EXERCISE REQUIREMENTS:
Output only the lines of the entries that follow, starting at the one with "pose proof Hb as (Hr & Hmax & Hfirst)." and running down to the one with "let b2 := if", both included and unchanged.

----------------

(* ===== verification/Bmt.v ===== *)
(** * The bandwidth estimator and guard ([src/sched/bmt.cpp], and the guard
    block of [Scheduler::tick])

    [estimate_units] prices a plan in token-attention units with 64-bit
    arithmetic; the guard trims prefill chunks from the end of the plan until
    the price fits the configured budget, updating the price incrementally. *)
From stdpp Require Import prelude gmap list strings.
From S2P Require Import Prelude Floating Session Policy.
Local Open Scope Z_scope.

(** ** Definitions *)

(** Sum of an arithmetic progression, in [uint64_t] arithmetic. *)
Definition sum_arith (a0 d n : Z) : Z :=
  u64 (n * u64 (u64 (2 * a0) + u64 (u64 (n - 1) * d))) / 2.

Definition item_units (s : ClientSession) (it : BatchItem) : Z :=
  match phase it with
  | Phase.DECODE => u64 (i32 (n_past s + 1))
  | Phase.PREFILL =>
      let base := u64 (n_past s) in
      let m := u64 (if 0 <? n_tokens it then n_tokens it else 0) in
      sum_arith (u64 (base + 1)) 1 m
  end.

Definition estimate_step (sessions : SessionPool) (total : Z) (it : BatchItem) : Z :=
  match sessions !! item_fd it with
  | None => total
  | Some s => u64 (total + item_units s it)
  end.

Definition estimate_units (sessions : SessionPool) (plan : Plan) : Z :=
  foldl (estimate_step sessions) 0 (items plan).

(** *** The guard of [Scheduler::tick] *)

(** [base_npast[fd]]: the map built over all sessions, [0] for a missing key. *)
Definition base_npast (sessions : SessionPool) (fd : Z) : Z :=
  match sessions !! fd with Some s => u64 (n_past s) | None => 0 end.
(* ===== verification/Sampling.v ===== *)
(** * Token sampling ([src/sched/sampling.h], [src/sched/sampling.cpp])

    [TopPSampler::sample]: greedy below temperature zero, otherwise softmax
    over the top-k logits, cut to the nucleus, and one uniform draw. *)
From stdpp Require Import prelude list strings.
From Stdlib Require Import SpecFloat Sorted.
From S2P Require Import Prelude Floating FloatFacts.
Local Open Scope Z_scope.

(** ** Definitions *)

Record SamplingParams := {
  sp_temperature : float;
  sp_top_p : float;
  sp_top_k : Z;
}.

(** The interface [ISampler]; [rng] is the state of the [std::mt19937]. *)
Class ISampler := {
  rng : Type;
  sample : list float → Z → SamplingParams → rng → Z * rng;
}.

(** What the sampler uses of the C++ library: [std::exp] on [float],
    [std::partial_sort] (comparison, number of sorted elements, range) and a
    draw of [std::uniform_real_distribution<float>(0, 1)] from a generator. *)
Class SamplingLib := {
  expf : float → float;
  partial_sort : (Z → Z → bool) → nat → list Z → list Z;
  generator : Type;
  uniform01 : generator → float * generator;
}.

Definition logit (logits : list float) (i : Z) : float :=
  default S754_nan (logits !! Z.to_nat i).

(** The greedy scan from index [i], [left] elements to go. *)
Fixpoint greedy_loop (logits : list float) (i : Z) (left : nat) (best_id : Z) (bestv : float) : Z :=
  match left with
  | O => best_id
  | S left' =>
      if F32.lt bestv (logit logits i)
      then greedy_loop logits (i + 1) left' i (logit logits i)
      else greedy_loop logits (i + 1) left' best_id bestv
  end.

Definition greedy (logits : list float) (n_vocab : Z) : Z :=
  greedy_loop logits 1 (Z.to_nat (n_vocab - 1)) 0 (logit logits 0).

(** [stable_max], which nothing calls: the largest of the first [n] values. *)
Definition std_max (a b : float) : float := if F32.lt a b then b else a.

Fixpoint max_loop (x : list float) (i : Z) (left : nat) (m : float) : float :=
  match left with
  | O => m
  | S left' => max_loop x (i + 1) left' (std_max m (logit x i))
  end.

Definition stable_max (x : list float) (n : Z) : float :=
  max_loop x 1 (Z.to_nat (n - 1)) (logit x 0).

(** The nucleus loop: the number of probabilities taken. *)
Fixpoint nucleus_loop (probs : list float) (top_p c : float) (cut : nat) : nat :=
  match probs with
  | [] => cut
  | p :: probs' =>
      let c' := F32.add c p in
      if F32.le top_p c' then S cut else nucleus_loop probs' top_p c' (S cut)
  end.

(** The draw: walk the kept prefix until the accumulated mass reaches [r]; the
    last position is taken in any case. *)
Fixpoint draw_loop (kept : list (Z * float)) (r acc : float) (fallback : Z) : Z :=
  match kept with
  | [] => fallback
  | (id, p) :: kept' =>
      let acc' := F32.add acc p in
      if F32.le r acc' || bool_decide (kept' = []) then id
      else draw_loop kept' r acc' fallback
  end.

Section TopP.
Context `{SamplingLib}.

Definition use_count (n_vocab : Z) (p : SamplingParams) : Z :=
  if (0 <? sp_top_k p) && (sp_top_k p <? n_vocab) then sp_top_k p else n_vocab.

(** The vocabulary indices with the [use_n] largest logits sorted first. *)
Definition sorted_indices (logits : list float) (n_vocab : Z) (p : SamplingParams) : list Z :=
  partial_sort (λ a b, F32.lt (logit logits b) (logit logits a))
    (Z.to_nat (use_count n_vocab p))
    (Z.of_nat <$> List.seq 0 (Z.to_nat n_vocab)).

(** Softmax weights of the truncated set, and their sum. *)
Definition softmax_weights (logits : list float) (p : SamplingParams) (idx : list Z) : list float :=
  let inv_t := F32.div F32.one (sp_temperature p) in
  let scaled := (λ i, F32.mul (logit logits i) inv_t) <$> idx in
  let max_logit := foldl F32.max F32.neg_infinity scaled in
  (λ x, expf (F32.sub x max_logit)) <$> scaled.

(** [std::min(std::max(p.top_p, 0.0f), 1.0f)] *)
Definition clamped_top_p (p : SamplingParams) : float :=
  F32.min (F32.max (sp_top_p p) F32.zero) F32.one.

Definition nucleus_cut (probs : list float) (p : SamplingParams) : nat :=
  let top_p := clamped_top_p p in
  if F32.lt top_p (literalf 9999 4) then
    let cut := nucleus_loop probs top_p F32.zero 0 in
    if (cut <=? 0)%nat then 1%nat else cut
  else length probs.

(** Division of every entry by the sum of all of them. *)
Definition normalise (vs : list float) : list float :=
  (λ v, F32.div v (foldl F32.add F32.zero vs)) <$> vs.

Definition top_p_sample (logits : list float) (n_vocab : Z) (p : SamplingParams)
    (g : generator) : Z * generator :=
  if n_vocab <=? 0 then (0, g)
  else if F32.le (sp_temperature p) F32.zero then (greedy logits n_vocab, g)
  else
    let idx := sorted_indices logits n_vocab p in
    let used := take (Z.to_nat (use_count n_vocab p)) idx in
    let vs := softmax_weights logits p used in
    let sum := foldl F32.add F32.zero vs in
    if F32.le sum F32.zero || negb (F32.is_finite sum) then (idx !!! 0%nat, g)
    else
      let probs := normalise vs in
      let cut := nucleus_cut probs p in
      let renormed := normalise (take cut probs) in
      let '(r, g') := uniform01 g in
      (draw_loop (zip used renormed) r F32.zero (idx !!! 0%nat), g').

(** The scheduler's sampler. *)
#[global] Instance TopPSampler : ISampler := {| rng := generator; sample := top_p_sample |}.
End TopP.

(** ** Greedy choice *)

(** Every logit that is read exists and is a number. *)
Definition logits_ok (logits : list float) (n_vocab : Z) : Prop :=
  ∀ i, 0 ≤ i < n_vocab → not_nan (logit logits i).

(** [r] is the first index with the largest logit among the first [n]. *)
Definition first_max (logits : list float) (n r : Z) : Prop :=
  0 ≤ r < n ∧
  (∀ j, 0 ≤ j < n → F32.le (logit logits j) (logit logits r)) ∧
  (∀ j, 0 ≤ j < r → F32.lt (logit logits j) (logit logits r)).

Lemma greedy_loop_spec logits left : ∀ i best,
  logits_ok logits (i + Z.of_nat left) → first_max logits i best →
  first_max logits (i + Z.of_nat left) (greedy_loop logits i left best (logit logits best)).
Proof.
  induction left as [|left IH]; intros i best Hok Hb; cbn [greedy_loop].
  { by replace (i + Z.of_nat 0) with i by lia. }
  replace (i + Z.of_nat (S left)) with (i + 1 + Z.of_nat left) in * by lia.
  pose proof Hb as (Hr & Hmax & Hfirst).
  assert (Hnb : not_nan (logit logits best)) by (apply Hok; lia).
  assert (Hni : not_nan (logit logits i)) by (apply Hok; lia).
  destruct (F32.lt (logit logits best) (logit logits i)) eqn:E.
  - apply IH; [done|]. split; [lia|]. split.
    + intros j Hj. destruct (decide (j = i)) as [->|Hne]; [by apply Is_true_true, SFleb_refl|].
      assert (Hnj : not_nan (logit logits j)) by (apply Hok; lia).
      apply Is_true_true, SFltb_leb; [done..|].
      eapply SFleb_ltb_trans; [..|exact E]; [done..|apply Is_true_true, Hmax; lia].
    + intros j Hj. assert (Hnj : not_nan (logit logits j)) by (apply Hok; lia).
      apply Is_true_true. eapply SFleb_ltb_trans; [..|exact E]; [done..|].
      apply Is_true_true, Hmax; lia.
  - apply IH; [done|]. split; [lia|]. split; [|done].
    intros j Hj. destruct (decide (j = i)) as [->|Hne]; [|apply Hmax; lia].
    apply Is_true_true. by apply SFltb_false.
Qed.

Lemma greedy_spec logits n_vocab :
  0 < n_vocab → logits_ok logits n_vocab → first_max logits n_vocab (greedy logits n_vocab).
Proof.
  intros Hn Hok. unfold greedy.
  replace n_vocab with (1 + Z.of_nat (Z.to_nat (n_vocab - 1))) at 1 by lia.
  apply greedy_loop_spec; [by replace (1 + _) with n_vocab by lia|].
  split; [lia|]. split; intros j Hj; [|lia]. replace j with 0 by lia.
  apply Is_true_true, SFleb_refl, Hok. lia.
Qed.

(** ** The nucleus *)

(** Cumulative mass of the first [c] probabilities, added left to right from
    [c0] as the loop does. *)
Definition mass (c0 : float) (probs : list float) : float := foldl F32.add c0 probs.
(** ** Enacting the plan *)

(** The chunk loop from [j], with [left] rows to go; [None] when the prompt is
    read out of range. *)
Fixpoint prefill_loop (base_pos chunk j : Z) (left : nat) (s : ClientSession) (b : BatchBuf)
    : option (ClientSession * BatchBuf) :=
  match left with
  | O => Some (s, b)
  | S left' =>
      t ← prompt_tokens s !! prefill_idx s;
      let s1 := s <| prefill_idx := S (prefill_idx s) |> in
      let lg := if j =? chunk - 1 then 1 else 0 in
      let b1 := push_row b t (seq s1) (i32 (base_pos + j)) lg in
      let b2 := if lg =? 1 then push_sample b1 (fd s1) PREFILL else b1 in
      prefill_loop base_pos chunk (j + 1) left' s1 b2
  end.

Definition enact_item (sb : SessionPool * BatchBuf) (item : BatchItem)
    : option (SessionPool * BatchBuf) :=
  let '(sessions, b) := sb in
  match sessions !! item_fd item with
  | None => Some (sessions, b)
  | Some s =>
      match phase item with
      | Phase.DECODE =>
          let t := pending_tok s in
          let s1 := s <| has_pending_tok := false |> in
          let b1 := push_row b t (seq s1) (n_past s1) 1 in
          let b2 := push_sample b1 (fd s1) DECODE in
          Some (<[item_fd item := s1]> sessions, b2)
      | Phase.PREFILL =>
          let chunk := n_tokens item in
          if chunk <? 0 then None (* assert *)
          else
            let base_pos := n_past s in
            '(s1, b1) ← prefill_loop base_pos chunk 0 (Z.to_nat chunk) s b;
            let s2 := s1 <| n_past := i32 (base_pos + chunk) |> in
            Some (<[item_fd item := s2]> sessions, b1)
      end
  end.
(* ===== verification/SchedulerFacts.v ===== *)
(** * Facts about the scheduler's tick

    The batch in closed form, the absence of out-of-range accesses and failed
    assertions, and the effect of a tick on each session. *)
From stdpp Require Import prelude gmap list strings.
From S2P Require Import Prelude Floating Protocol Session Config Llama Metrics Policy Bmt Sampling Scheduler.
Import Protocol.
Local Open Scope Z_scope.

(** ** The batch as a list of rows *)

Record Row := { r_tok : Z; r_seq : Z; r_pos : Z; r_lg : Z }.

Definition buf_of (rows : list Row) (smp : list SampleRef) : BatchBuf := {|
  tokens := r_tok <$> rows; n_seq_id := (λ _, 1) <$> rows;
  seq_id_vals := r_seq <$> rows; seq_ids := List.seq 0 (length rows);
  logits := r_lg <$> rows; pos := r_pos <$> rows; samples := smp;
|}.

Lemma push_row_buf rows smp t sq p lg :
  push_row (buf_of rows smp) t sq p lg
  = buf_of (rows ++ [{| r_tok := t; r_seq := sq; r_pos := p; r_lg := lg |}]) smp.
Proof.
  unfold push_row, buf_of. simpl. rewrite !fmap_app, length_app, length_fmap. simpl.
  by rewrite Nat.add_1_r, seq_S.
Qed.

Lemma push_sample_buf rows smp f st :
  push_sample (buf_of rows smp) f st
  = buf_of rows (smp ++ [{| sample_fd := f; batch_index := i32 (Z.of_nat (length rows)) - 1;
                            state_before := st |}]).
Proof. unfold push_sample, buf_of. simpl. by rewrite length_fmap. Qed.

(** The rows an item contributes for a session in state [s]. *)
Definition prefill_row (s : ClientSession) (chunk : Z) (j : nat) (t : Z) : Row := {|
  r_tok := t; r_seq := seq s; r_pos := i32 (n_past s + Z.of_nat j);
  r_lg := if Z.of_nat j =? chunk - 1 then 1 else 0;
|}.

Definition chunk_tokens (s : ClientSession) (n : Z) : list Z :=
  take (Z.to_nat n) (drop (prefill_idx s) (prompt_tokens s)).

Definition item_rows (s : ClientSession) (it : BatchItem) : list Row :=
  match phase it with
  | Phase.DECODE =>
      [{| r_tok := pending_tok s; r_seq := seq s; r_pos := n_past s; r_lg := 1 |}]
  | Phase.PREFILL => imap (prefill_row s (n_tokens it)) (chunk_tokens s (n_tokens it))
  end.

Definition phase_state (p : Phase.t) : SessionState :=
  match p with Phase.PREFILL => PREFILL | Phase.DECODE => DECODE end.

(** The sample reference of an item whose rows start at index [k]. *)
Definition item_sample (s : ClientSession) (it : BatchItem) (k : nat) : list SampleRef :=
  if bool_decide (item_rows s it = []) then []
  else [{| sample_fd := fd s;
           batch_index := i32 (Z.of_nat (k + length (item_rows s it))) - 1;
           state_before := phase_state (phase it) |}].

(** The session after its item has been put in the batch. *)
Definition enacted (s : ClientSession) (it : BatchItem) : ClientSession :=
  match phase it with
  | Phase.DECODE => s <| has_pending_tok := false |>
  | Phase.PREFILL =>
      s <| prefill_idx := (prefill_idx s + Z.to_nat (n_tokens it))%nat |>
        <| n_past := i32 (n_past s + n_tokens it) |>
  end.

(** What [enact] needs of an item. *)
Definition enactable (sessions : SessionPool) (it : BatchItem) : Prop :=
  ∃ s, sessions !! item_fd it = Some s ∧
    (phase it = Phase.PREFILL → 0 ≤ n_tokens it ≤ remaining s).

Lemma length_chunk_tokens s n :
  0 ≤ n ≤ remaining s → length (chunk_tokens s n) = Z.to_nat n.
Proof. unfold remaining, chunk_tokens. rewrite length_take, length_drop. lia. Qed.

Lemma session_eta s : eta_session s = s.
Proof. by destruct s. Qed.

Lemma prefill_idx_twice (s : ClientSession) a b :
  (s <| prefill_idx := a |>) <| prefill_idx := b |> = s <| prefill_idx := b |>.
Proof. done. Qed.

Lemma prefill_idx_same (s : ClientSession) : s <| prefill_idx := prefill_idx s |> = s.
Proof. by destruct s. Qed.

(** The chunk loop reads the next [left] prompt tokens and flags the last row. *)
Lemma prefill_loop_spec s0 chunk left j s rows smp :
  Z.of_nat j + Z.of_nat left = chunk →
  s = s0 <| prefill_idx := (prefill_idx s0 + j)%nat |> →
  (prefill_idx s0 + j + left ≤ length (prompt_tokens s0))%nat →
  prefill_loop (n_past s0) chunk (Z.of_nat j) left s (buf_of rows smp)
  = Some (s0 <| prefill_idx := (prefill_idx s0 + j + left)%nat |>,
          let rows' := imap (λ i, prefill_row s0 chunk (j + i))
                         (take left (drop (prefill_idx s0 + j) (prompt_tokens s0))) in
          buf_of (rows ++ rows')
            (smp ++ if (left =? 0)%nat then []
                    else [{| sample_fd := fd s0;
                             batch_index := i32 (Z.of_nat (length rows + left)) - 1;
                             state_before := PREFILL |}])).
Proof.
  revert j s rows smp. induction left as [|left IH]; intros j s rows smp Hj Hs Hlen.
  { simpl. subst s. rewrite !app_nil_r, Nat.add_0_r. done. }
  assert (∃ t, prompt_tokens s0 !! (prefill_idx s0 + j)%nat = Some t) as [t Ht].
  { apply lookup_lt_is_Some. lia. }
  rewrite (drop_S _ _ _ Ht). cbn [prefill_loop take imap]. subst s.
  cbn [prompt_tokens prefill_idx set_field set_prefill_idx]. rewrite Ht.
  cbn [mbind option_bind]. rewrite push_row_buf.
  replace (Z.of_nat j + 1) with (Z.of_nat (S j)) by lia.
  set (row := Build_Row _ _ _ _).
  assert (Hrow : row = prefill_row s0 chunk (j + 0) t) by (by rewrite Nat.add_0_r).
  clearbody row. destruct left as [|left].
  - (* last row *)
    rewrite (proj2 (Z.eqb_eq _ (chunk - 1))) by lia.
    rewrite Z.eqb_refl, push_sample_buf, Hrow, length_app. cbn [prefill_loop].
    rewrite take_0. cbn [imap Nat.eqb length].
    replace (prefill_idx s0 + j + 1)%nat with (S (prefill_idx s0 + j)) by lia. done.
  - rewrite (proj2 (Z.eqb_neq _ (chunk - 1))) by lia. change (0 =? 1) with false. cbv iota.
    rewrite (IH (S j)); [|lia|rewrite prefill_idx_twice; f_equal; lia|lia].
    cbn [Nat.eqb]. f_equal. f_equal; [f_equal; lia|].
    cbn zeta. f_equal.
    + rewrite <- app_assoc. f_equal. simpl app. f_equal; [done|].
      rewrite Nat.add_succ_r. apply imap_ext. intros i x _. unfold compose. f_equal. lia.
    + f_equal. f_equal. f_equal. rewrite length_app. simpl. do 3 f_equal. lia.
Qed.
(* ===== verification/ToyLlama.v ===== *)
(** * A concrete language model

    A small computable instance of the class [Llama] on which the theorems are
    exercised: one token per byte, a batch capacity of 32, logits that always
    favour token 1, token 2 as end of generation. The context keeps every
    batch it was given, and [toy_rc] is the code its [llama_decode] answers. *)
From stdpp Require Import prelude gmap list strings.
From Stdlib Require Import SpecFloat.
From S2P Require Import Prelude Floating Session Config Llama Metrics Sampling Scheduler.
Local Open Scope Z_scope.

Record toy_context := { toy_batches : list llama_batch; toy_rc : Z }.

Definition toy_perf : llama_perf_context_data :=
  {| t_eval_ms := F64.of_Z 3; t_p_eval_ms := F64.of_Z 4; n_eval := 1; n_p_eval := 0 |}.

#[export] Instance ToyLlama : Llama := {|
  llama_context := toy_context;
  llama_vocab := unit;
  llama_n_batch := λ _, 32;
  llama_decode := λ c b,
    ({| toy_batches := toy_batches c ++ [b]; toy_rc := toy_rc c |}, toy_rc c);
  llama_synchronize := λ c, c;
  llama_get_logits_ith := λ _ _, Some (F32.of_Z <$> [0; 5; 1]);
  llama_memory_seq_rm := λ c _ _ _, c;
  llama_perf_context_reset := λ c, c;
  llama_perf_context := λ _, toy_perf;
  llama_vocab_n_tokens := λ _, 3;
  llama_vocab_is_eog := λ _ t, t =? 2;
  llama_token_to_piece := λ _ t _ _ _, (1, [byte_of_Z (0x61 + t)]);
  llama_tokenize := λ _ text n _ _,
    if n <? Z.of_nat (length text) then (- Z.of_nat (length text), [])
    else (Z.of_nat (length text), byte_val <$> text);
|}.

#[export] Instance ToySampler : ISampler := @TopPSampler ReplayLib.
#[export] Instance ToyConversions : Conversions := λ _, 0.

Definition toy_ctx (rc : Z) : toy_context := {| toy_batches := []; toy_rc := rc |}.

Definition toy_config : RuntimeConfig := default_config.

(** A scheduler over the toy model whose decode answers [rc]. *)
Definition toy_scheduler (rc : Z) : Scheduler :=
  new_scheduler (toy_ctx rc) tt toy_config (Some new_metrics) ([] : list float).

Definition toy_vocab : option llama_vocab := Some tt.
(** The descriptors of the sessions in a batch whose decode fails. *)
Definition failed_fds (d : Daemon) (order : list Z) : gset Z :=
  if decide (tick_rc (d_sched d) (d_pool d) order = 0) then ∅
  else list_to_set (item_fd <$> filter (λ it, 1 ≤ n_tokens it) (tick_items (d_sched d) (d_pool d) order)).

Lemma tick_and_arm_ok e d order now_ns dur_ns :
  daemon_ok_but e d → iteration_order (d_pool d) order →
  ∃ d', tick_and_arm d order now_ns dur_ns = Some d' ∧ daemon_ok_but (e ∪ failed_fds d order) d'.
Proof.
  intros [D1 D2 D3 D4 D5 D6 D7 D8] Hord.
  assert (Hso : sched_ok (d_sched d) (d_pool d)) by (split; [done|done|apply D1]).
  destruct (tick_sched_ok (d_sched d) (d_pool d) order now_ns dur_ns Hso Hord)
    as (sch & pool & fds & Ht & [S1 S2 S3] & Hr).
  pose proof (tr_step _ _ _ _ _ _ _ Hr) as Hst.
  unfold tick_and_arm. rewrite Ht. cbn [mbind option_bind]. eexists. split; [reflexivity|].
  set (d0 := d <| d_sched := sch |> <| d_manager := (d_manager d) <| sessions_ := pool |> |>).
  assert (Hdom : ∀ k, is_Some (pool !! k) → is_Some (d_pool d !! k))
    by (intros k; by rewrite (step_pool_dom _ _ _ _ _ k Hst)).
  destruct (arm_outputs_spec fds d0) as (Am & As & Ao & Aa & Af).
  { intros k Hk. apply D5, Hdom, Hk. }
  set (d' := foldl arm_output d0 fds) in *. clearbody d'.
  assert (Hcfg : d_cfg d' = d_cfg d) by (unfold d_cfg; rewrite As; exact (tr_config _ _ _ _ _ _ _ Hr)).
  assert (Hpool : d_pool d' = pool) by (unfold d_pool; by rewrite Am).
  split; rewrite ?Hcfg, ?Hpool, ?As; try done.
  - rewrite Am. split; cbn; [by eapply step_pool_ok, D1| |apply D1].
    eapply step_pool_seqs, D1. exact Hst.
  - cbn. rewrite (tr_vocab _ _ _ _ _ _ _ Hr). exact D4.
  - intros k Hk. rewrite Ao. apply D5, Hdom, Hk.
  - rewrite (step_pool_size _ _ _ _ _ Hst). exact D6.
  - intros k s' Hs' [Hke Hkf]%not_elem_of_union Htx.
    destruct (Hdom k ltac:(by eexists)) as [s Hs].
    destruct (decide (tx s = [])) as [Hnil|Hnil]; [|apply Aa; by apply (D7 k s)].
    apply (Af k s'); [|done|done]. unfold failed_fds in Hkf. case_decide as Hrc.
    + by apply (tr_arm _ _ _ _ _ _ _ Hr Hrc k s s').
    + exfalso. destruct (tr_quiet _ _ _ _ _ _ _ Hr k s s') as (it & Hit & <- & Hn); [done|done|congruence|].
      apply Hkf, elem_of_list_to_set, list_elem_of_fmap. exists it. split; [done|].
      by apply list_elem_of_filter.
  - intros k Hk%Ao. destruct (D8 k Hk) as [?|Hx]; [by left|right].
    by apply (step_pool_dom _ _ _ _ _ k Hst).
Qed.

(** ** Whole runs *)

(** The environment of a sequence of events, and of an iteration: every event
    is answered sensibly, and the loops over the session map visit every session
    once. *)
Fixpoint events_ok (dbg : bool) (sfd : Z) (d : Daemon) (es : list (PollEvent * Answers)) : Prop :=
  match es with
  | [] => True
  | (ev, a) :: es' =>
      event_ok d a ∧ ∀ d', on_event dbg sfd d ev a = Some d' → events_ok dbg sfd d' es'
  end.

----------------

TASK OUTPUT:
  pose proof Hb as (Hr & Hmax & Hfirst).
  assert (Hnb : not_nan (logit logits best)) by (apply Hok; lia).
  assert (Hni : not_nan (logit logits i)) by (apply Hok; lia).
  destruct (F32.lt (logit logits best) (logit logits i)) eqn:E.
  - apply IH; [done|]. split; [lia|]. split.
    + intros j Hj. destruct (decide (j = i)) as [->|Hne]; [by apply Is_true_true, SFleb_refl|].
      assert (Hnj : not_nan (logit logits j)) by (apply Hok; lia).
      apply Is_true_true, SFltb_leb; [done..|].
      eapply SFleb_ltb_trans; [..|exact E]; [done..|apply Is_true_true, Hmax; lia].
    + intros j Hj. assert (Hnj : not_nan (logit logits j)) by (apply Hok; lia).
      apply Is_true_true. eapply SFleb_ltb_trans; [..|exact E]; [done..|].
      apply Is_true_true, Hmax; lia.
  - apply IH; [done|]. split; [lia|]. split; [|done].
    intros j Hj. destruct (decide (j = i)) as [->|Hne]; [|apply Hmax; lia].
    apply Is_true_true. by apply SFltb_false.
Qed.

Lemma greedy_spec logits n_vocab :
  0 < n_vocab → logits_ok logits n_vocab → first_max logits n_vocab (greedy logits n_vocab).
Proof.
  intros Hn Hok. unfold greedy.
  replace n_vocab with (1 + Z.of_nat (Z.to_nat (n_vocab - 1))) at 1 by lia.
  apply greedy_loop_spec; [by replace (1 + _) with n_vocab by lia|].
  split; [lia|]. split; intros j Hj; [|lia]. replace j with 0 by lia.
  apply Is_true_true, SFleb_refl, Hok. lia.
Qed.

(** ** The nucleus *)

(** Cumulative mass of the first [c] probabilities, added left to right from
    [c0] as the loop does. *)
Definition mass (c0 : float) (probs : list float) : float := foldl F32.add c0 probs.
(** ** Enacting the plan *)

(** The chunk loop from [j], with [left] rows to go; [None] when the prompt is
    read out of range. *)
Fixpoint prefill_loop (base_pos chunk j : Z) (left : nat) (s : ClientSession) (b : BatchBuf)
    : option (ClientSession * BatchBuf) :=
  match left with
  | O => Some (s, b)
  | S left' =>
      t ← prompt_tokens s !! prefill_idx s;
      let s1 := s <| prefill_idx := S (prefill_idx s) |> in
      let lg := if j =? chunk - 1 then 1 else 0 in
      let b1 := push_row b t (seq s1) (i32 (base_pos + j)) lg in
      let b2 := if lg =? 1 then push_sample b1 (fd s1) PREFILL else b1 in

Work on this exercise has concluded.